La question des publicités pendant les matchs du Canadien fait encore jaser, et cette fois, le débat oppose deux figures bien connues du paysage médiatique québécois.
Tout est parti d’une chronique d’Olivier Niquet, qui a décidé de mettre en lumière la quantité impressionnante de placements publicitaires lors des diffusions de TVA Sports. À l’aide d’un montage regroupant plusieurs segments publicitaires diffusés durant un match, il a soulevé avec son ton habituel, teinté d’humour une réalité que plusieurs partisans remarquent depuis longtemps.
Mais la réaction n’a pas tardé.
Le journaliste Renaud Lavoie a vivement répondu sur les réseaux sociaux, dénonçant ce qu’il considère comme un manque de respect envers les artisans de TVA Sports.
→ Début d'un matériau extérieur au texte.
Definition facade_value_type (f : facade_function) : option ConfigurationDataTypes :=
  match f with
  | f_get_config_bool | f_set_config_bool => Some CONFIGURATION_BOOL_TYPE
  | f_get_config_double | f_set_config_double => Some CONFIGURATION_DOUBLE_TYPE
  | f_get_config_string | f_set_config_string => Some CONFIGURATION_STRING_TYPE
  | f_get_config_as_json | f_get_config_as_json_string
  | f_set_config_json | f_set_config_as_json_string => None
  end.

(** The items of the map in the order [std::map] visits them. *)
Definition in_order (this : Configuration) : list ConfigurationItem :=
  omap (fun k => items this !! k) all_keys.

Fixpoint add_all_to_json (l : list ConfigurationItem) : M Value unit :=
  match l with
  | [] => ret tt
  | it :: l' => add_to_json it ;; add_all_to_json l'
  end.

(** Modelled from the spec: [get_config_as_json] is defined in
    [Configuration.cpp], which is not under src/. Section 4.3,
    [export_json]: a JSON object with one member per registry entry, each
    made by the item's [add_to_json], in the order of the keys. *)
Definition get_config_as_json (this : Configuration) : outcome Value :=
  match add_all_to_json (in_order this) (JObject []) with
  | (Return _, doc) => Return doc
  | (Throw e, _) => Throw e
  | (Undefined, _) => Undefined
  end.

(** Modelled from the spec: [set_config_json] is defined in
    [Configuration.cpp], which is not under src/. Section 4.3,
    [import_json]: for every top-level member, resolve the name; if it
    does not resolve, fail with a [ValueError] that names it; else run
    [set_from_json] on the registry's item for that key. On a document
    that is not an object the specification is silent. *)
Fixpoint set_members (members : list (string * Value)) : M Configuration unit :=
  match members with
  | [] => ret tt
  | (name, v) :: members' =>
      match config_string_to_key name with
      | None => throw (ValueError_ name)
      | Some key => on_item key (set_from_json v) ;; set_members members'
      end
  end.

Definition set_config_json (doc : Value) : M Configuration unit :=
  match doc with
  | JObject members => set_members members
  | _ => lift Undefined
  end.
(** * wav2multi-lib: the companding codecs, the encoder registry and the
      WAV validation, embedded from the Go sources.

    Samples are Go [int16] values, bytes are Go [byte] values; both are kept
    as [Z] with the wrap-around of the fixed-width type written out.  Go
    [error] values are an inductive type whose [errors_Is] follows the
    [Unwrap] chain, [io.Writer] sinks are threaded as explicit state. *)

From Stdlib Require Import String ZArith List Bool Lia QArith.
From Stdlib Require Import Zify ZifyNat DecimalString.
Import ListNotations.
Local Open Scope string_scope.
Local Open Scope list_scope.
Local Open Scope Z_scope.

(** ** Go's fixed-width integers *)

Module Go.

(** Conversion to [int16]: two's complement wrap-around. *)
Definition int16 (z : Z) : Z := (z + 32768) mod 65536 - 32768.

(** Conversion to [byte] (uint8). *)
Definition byte (z : Z) : Z := z mod 256.

(** Unary [^] on a [byte]: every one of the 8 bits is flipped. *)
Definition not8 (b : Z) : Z := Z.lxor b 255.

Definition is_int16 (z : Z) : Prop := -32768 <= z <= 32767.
Definition is_byte (z : Z) : Prop := 0 <= z <= 255.

Definition is_int16b (z : Z) : bool := (-32768 <=? z) && (z <=? 32767).

(** [copy(dst, src)]: overwrites the first [min (len dst) (len src)]
    cells of [dst]. *)
Definition copy {A} (dst src : list A) : list A :=
  firstn (length dst) src ++ skipn (length src) dst.

End Go.

(** ** types.go: formats and errors *)

Definition AudioFormat := string.

Definition FormatG729 : AudioFormat := "g729".
Definition FormatULaw : AudioFormat := "ulaw".
Definition FormatALaw : AudioFormat := "alaw".
Definition FormatSLIN : AudioFormat := "slin".

(** Go error values.  The five package-level sentinels are the values made
    by [errors.New] in the [var] block; [Errorf] is a [fmt.Errorf] without
    [%w] (a fresh value that wraps nothing), [Wrapf] a [fmt.Errorf] whose
    format ends in [: %w]; [EOF] is [io.EOF] and [External] any error handed
    back by the operating system or by a library. *)
Inductive error : Type :=
| ErrInvalidFormat
| ErrUnsupportedFormat
| ErrInvalidInput
| ErrInvalidOutput
| ErrCodecNotAvailable
| EOF
| External (msg : string)
| Errorf (msg : string)
| Wrapf (msg : string) (cause : error).

(** [err == target] on interface values: sentinels are equal to themselves;
    a value freshly allocated by [fmt.Errorf] is equal to no sentinel. *)
Definition same_error (err target : error) : bool :=
  match err, target with
  | ErrInvalidFormat, ErrInvalidFormat
  | ErrUnsupportedFormat, ErrUnsupportedFormat
  | ErrInvalidInput, ErrInvalidInput
  | ErrInvalidOutput, ErrInvalidOutput
  | ErrCodecNotAvailable, ErrCodecNotAvailable
  | EOF, EOF => true
  | External a, External b => String.eqb a b
  | _, _ => false
  end.

(** [errors.Is]: compare, then follow [Unwrap]. *)
Fixpoint errors_Is (err target : error) : bool :=
  same_error err target ||
  match err with
  | Wrapf _ cause => errors_Is cause target
  | _ => false
  end.
(** The second argument of ModemAdded is the property dictionary, which
    has no entry 1: the listener throws, with the connection opened. *)
Lemma ModemAdded_with_properties :
  exists e w',
    Ofono.on_ModemAdded (Ofono.mk 0) (JStr "/modem0")
      (JObj [("Online", Variant "b" (JBool true));
             ("Powered", Variant "b" (JBool true));
             ("Lockdown", Variant "b" (JBool false));
             ("Interfaces", Variant "as" (JArr []));
             ("Type", Variant "s" (JStr "hardware"))])
      (Examples.world Examples.obliging)
    = (Throw (TypeError e), w')
    /\ connections w' = 2.
Proof. do 2 eexists. split; [vm_compute; reflexivity | reflexivity]. Qed.

(** C9 (the code departs from it). The specification: every child mirror is
    built on its parent's connection and no construction path opens a
    fresh one.  A manager on connection 0, the only one open, dials
    112: the call it returns is on connection 1, opened by
    [VoiceCall.fromPath(path)], which is given no connection. *)
Theorem C9_dial_builds_the_call_on_a_new_connection :
  exists call w',
    VoiceCallManager.dial Examples.manager0 (JStr "112") JUndefined
                          (Examples.world Examples.obliging)
    = (Normal call, w')
    /\ VoiceCallManager.bus Examples.manager0 = 0
    /\ connections (Examples.world Examples.obliging) = 1
    /\ VoiceCall._bus call = 1
    /\ connections w' = 2
    /\ trace w'
       = [Introspect 0 "org.ofono" (JStr "/ril_0");
          MethodCall 0 (JStr "/ril_0") "org.ofono.VoiceCallManager" "Dial"
                     [JStr "112"; JStr "default"];
          Introspect 1 "org.ofono" Examples.call_path;
          MethodCall 1 Examples.call_path "org.ofono.VoiceCall" "GetProperties" [];
          Introspect 1 "org.ofono" Examples.call_path].
Proof.
  do 2 eexists. split; [vm_compute; reflexivity|].
  repeat split.
Qed.

(* ================================================================= *)
(** * Further properties                                              *)
(* ================================================================= *)

(** ** What the listeners report *)

Section FeedOutputs.
Lemma super_handle_error_invariant c w :
  maps_paired w ->
  job_lock_holder_known w ->
  (forall h : Handler,
     connection_to_handler_map w !! c = Some h ->
     command_handler_holding_job_lock w <> Some h) ->
  maps_paired (super_handle_error c w).2 /\
  job_lock_holder_known (super_handle_error c w).2.
Proof.
  intros Hp Hk Hfree. unfold maps_paired, job_lock_holder_known.
  cbn [super_handle_error modify snd log with_connected with_maps
       handler_to_connection_map connection_to_handler_map
       command_handler_holding_job_lock].
  destruct (connection_to_handler_map w !! c) as [h|] eqn:Hc.
  - split.
    + intros h0 c0. rewrite !lookup_delete_Some. split.
      * intros [Hne Hl]. apply Hp in Hl. split; [|exact Hl].
        intros <-. rewrite Hc in Hl. congruence.
      * intros [Hne Hl]. split; [|apply Hp; exact Hl].
        intros <-. apply Hp in Hc, Hl. congruence.
    + intros h0 Hh0. rewrite lookup_delete_is_Some. split.
      * intros <-. exact (Hfree h eq_refl Hh0).
      * apply Hk. exact Hh0.
  - rewrite (delete_id _ _ Hc). split; [exact Hp | exact Hk].
Qed.

Lemma set_job_lock_invariant h lock w :
  maps_paired w /\ job_lock_holder_known w ->
  maps_paired (set_job_lock h lock w).2 /\
  job_lock_holder_known (set_job_lock h lock w).2.
Proof.
  intros [Hp Hk].
  destruct (set_job_lock_state h lock w) as (o & -> & Ho).
  split; [exact Hp|]. intros h0 Hh0. simpl in Hh0. subst o.
  destruct Ho as [Ho|[Ho|[Ho Hknown]]].
  - apply Hk. symmetry. exact Ho.
  - discriminate.
  - injection Ho as ->. exact Hknown.
Qed.

Lemma handle_error_invariant c w :
  maps_paired w /\ job_lock_holder_known w ->
  maps_paired (handle_error c w).2 /\ job_lock_holder_known (handle_error c w).2.
Proof.
  intros [Hp Hk]. rewrite handle_error_cases.
  destruct (connection_to_handler_map w !! c) as [h|] eqn:Hc.
  - destruct (set_job_lock_invariant h false w (conj Hp Hk)) as [Hp1 Hk1].
    apply super_handle_error_invariant; [exact Hp1 | exact Hk1 |].
    intros h0 Hh0.
    assert (Heq : h0 = h).
    { destruct (set_job_lock_state h false w) as (o & Hst & _).
      rewrite Hst in Hh0. simpl in Hh0. congruence. }
    subst h0. rewrite set_job_lock_cases.
    rewrite bool_decide_eq_true_2 by (exists c; apply Hp; exact Hc).
    case_bool_decide; simpl; congruence.
  - apply super_handle_error_invariant; [exact Hp | exact Hk |].
    intros h0 Hh0. congruence.
Qed.

(** X14: if the manager hands over two dictionaries that pair the same
    handlers and connections, and the holder of the Job Lock, if any, is one
    of these handlers, both remain true after any run of method calls,
    connection errors included (the manager's teardown being the one modelled
    above), with callbacks that use the worker through these methods: the
    lock is never left with a handler the worker has dropped. *)
Theorem job_lock_holder_always_known
    (body : Callback -> Job -> Script) (depth : nat)
    (ms : list Method) (w0 : GearmanWorker) :
  maps_paired w0 ->
  job_lock_holder_known w0 ->
  maps_paired (after_methods (scripted body depth) ms w0) /\
  job_lock_holder_known (after_methods (scripted body depth) ms w0).
Proof.
  intros Hp Hk.
  set (Inv := fun w : GearmanWorker =>
         maps_paired w /\ job_lock_holder_known w).
  apply (kept_by_after_methods Inv); try (intros ? ? ? Hw; exact Hw);
    try (intros ? ? Hw; exact Hw).
  - intros h lock w Hw. apply set_job_lock_invariant. exact Hw.
  - intros c w Hw. apply handle_error_invariant. exact Hw.
  - apply (kept_by_scripted Inv); try (intros ? ? ? Hw; exact Hw);
      try (intros ? ? Hw; exact Hw).
    + intros h lock w Hw. apply set_job_lock_invariant. exact Hw.
    + intros c w Hw. apply handle_error_invariant. exact Hw.
  - exact (conj Hp Hk).
Qed.

Lemma job_lock_holder_always_known_witness :
  job_lock_holder_known
    (after_methods sample_invoke
       [call_set_job_lock 11%positive true; call_on_job_execute progress_job;
        call_on_job_execute moody_job; call_handle_error 1%positive;
        call_set_job_lock 12%positive true]
       busy_worker).
Proof.
  refine (proj2 (job_lock_holder_always_known sample_body 4 _ busy_worker
                   two_server_worker_paired _)).
  intros h Hh. discriminate Hh.
Defined.

(** *** Gathering connections and the work loop *)

Section Gathering.

Variable shuffle : list Connection -> list Connection.
Variable attempt_connect : Connection -> Py unit.
Variable poll_connections_until_stopped :
  list Connection -> (bool -> bool) -> Py bool.

(** A connection attempt returns normally. *)
Hypothesis attempt_connect_returns :
  forall c w, exists w', attempt_connect c w = (Ok tt, w').

Lemma collect_connected_returns cs :
  forall acc w, exists out w',
    collect_connected attempt_connect cs acc w = (Ok out, w').
Proof.
  induction cs as [|c cs IH]; intros acc w.
  - exists acc, w. reflexivity.
  - destruct (attempt_connect_returns c w) as (w1 & Hatt).
    cbn [collect_connected]. unfold is_connected. py_unfold. rewrite Hatt.
    cbn beta iota. apply IH.
Qed.

Lemma get_worker_connections_returns w :
  exists out w',
    get_worker_connections shuffle attempt_connect w = (Ok out, w').
Proof.
  unfold get_worker_connections. py_unfold. cbn beta iota.
  apply collect_connected_returns.
Qed.

(** While every poll asks to go on, the loop uses up any fuel. *)
Lemma work_loop_goes_on :
  (forall cs w, exists w',
     poll_connections_until_stopped cs after_poll w = (Ok true, w')) ->
  forall fuel w,
    work_loop shuffle attempt_connect poll_connections_until_stopped fuel w
    = None.
Proof.
  intros Hpoll. induction fuel as [|fuel IH]; intros w; [reflexivity|].
  cbn [work_loop]. py_unfold.
  destruct (get_worker_connections_returns w) as (out & w1 & ->).
  destruct (Hpoll out w1) as (w2 & ->). apply IH.
Qed.

(** A connection attempt, moreover, disconnects nothing. *)
Hypothesis attempt_connect_grows :
  forall c w w', attempt_connect c w = (Ok tt, w') ->
                 connected w ⊆ connected w'.

Lemma collect_connected_spec cs :
  forall acc w, exists out w',
    collect_connected attempt_connect cs acc w = (Ok (acc ++ out), w') /\
    out `sublist_of` cs /\
    connected w ⊆ connected w' /\
    (forall c, c ∈ cs -> c ∈ connected w -> c ∈ out) /\
    (forall c, c ∈ out -> c ∈ connected w').
Proof.
  induction cs as [|c cs IH]; intros acc w.
  - exists [], w. rewrite app_nil_r. split; [reflexivity|].
    split; [constructor|]. split; [reflexivity|].
    split; intros c Hc; inversion Hc.
  - destruct (attempt_connect_returns c w) as (w1 & Hatt).
    pose proof (attempt_connect_grows c w w1 Hatt) as Hsub.
    cbn [collect_connected]. unfold is_connected. py_unfold. rewrite Hatt.
    cbn beta iota.
    destruct (IH (if bool_decide (c ∈ connected w1) then acc ++ [c] else acc) w1)
      as (out & w' & Hrun & Hsl & Hsub' & Hin & Hout).
    rewrite Hrun. case_bool_decide as Hc.
    + exists (c :: out), w'. rewrite <- app_assoc. split; [reflexivity|].
      split; [constructor; exact Hsl|].
      split; [etrans; eassumption|]. split.
      * intros c0 [->|Hc0]%elem_of_cons Hlive; [left|].
        right. apply Hin; [exact Hc0 | apply Hsub; exact Hlive].
      * intros c0 [->|Hc0]%elem_of_cons; [apply Hsub'; exact Hc|].
        apply Hout. exact Hc0.
    + exists out, w'. split; [reflexivity|].
      split; [constructor; exact Hsl|].
      split; [etrans; eassumption|]. split.
      * intros c0 [->|Hc0]%elem_of_cons Hlive;
          [exfalso; apply Hc, Hsub; exact Hlive|].
        apply Hin; [exact Hc0 | apply Hsub; exact Hlive].
      * exact Hout.
Qed.

(** [random.shuffle] reorders the list it is given. *)
Hypothesis shuffle_permutes : forall l, shuffle l ≡ₚ l.

Lemma get_worker_connections_spec w :
  exists out w',
    get_worker_connections shuffle attempt_connect w = (Ok out, w') /\
    out `sublist_of` shuffle (connection_list w) /\
    (forall c, c ∈ connection_list w -> c ∈ connected w -> c ∈ out) /\
    (forall c, c ∈ out -> c ∈ connection_list w /\ c ∈ connected w').
Proof.
  unfold get_worker_connections. py_unfold. cbn beta iota.
  destruct (collect_connected_spec (shuffle (connection_list w)) []
              (with_randomized_connections
                 (Some (shuffle (connection_list w))) w))
    as (out & w' & Hrun & Hsl & _ & Hin & Hout).
  exists out, w'. split; [exact Hrun|]. split; [exact Hsl|]. split.
  - intros c Hc Hlive. apply Hin; [|exact Hlive].
    rewrite (shuffle_permutes (connection_list w)). exact Hc.
  - intros c Hc. split; [|apply Hout; exact Hc].
    rewrite <- (shuffle_permutes (connection_list w)).
    exact (elem_of_sublist _ _ _ Hc Hsl).
Qed.

End Gathering.

(** X15: when [random.shuffle] reorders the list it is given and connection
    attempts return normally and disconnect nothing,
    [get_worker_connections] returns normally; what it returns is a
    sub-sequence of the shuffled [connection_list], contains every
    connection of [connection_list] that was connected beforehand, and
    holds only connections of [connection_list] that are connected when it
    returns. *)
Theorem get_worker_connections_returns_live_connections
    (shuffle : list Connection -> list Connection)
    (attempt_connect : Connection -> Py unit) (w : GearmanWorker) :
  (forall l, shuffle l ≡ₚ l) ->
  (forall c w, exists w', attempt_connect c w = (Ok tt, w')) ->
  (forall c w w', attempt_connect c w = (Ok tt, w') ->
                  connected w ⊆ connected w') ->
  exists out w',
    get_worker_connections shuffle attempt_connect w = (Ok out, w') /\
    out `sublist_of` shuffle (connection_list w) /\
    (forall c, c ∈ connection_list w -> c ∈ connected w -> c ∈ out) /\
    (forall c, c ∈ out -> c ∈ connection_list w /\ c ∈ connected w').
Proof.
  intros Hperm Hret Hgrow. apply get_worker_connections_spec; assumption.
Qed.

Lemma no_reconnect_returns :
  forall c w, exists w', no_reconnect c w = (Ok tt, w').
Proof. intros c w. exists w. reflexivity. Defined.

Lemma no_reconnect_grows :
  forall c w w', no_reconnect c w = (Ok tt, w') -> connected w ⊆ connected w'.
Proof. intros c w w' [= <-]. reflexivity. Defined.

Lemma get_worker_connections_returns_live_connections_witness :
  exists out w',
    get_worker_connections keep_order no_reconnect two_server_worker
      = (Ok out, w') /\
    out `sublist_of` keep_order (connection_list two_server_worker) /\
    (forall c, c ∈ connection_list two_server_worker ->
               c ∈ connected two_server_worker -> c ∈ out) /\
    (forall c, c ∈ out ->
               c ∈ connection_list two_server_worker /\ c ∈ connected w').
Proof.
  apply (get_worker_connections_returns_live_connections keep_order
           no_reconnect two_server_worker).
  - intros l. reflexivity.
  - exact no_reconnect_returns.
  - exact no_reconnect_grows.
Defined.

(** X16: [work] can only be left through a poll: as long as connection
    attempts return normally and every poll, given [after_poll] as its
    continuation test, asks to go on, [work] does not return, however many
    rounds it is given. *)
Theorem work_does_not_return_while_polls_go_on
    (shuffle : list Connection -> list Connection)
    (attempt_connect : Connection -> Py unit)
    (poll_connections_until_stopped :
       list Connection -> (bool -> bool) -> Py bool)
    (fuel : nat) (w : GearmanWorker) :
  (forall c w, exists w', attempt_connect c w = (Ok tt, w')) ->
  (forall cs w, exists w',
     poll_connections_until_stopped cs after_poll w = (Ok true, w')) ->
  work shuffle attempt_connect poll_connections_until_stopped fuel w = None.
Proof.
  intros Hret Hpoll. unfold work.
  rewrite (work_loop_goes_on shuffle attempt_connect
             poll_connections_until_stopped Hret Hpoll).
  reflexivity.
Qed.
(** * A model of [tweetstream/streamclasses.py]

    [BaseStream] and its variants are modelled as an object record
    ([stream]) plus the Python generator returned by [__iter__] as an
    explicit program-counter ([gen]).  Everything outside the module (the
    HTTP library, the clock, the JSON decoder) is an environment: the
    outcomes of successive [requests.post] calls are queued in the object,
    the clock is a field, and [anyjson.deserialize] is a section variable. *)

From Stdlib Require Import String ZArith QArith List.
From stdpp Require Import base gmap strings.
Import ListNotations.
Open Scope string_scope.
Set Warnings "-register-all".

(** ** Python values and exceptions *)

(** Decoded JSON values, as [anyjson.deserialize] returns them. *)
Inductive json : Type :=
| JNull
| JBool (b : bool)
| JNum (n : Z)
| JStr (s : string)
| JArr (xs : list json)
| JObj (kvs : list (string * json)).

(** A value yielded by the generator: the raw line ([raw=True]) or a
    decoded structure. *)
Inductive tweet : Type :=
| Raw (line : string)
| Decoded (j : json).

(** Exceptions that can cross the boundary of the module.  The four
    reconnection kinds and [AuthenticationError] are defined in the
    package's [__init__.py] (not part of the sources): they are modelled,
    from the spec, as four distinct kinds none of which is a
    [socket.error] or a [requests.exceptions.HTTPError].
    [requests.exceptions.ConnectionError] is, in the [requests] library, a
    sibling of [HTTPError] under [RequestException]. *)
Inductive exn : Type :=
| AuthenticationError (msg : string)
| ReconnectImmediatelyError (msg : string)
| ReconnectLinearlyError (msg : string)
| ReconnectExponentiallyError (msg : string)
| HTTPError (msg : string)
| RequestsConnectionError (msg : string)
| SocketError (msg : string)
| TypeError
| ZeroDivisionError
| AttributeError
| StopIteration.

(** [except socket.error]: *)
Definition is_socket_error (e : exn) : bool :=
  match e with SocketError _ => true | _ => false end.

(** [except requests.exceptions.HTTPError]: *)
Definition is_http_error (e : exn) : bool :=
  match e with HTTPError _ => true | _ => false end.

(** [str(e)] *)
Definition exn_str (e : exn) : string :=
  match e with
  | AuthenticationError m | ReconnectImmediatelyError m
  | ReconnectLinearlyError m | ReconnectExponentiallyError m
  | HTTPError m | RequestsConnectionError m | SocketError m => m
  | _ => ""
  end.

(** The error taxonomy of the spec. *)
Definition in_taxonomy (e : exn) : bool :=
  match e with
  | AuthenticationError _ | ReconnectImmediatelyError _
  | ReconnectLinearlyError _ | ReconnectExponentiallyError _ => true
  | _ => false
  end.

(** Python's [needle in hay] on two strings: substring test. *)
Fixpoint str_in (needle hay : string) : bool :=
  String.prefix needle hay ||
  match hay with
  | EmptyString => false
  | String _ t => str_in needle t
  end.

(** Python's ['text' in x] on a decoded value: key membership for a dict,
    element equality for a list, substring for a string, and [TypeError]
    for numbers, booleans and [None]. *)
Definition py_in_json (k : string) (j : json) : option bool :=
  match j with
  | JObj kvs => Some (existsb (fun kv => String.eqb (fst kv) k) kvs)
  | JArr xs => Some (existsb (fun x => match x with
                                       | JStr s => String.eqb s k
                                       | _ => false end) xs)
  | JStr s => Some (str_in k s)
  | _ => None
  end.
S’il affirme être capable d’encaisser les critiques personnelles, il accepte moins que ses collègues soient tournés en ridicule, notamment avec la diffusion de lapsus en fin de segment.
Au-delà de l’échange piquant, ce débat met en lumière une différence fondamentale entre deux modèles. Radio-Canada, où travaille Niquet, n’est pas soumis aux mêmes impératifs financiers qu’un réseau privé. De son côté, TVA Sports doit absorber les coûts faramineux liés aux droits de diffusion de la LNH, ce qui explique en grande partie la présence accrue de publicité en ondes.
Résultat : les téléspectateurs se retrouvent au cœur d’un compromis. D’un côté, une expérience parfois alourdie par les commanditaires. De l’autre, une nécessité économique difficile à contourner.
Une chose est certaine : le sujet ne laisse personne indifférent, et le débat est loin d’être terminé.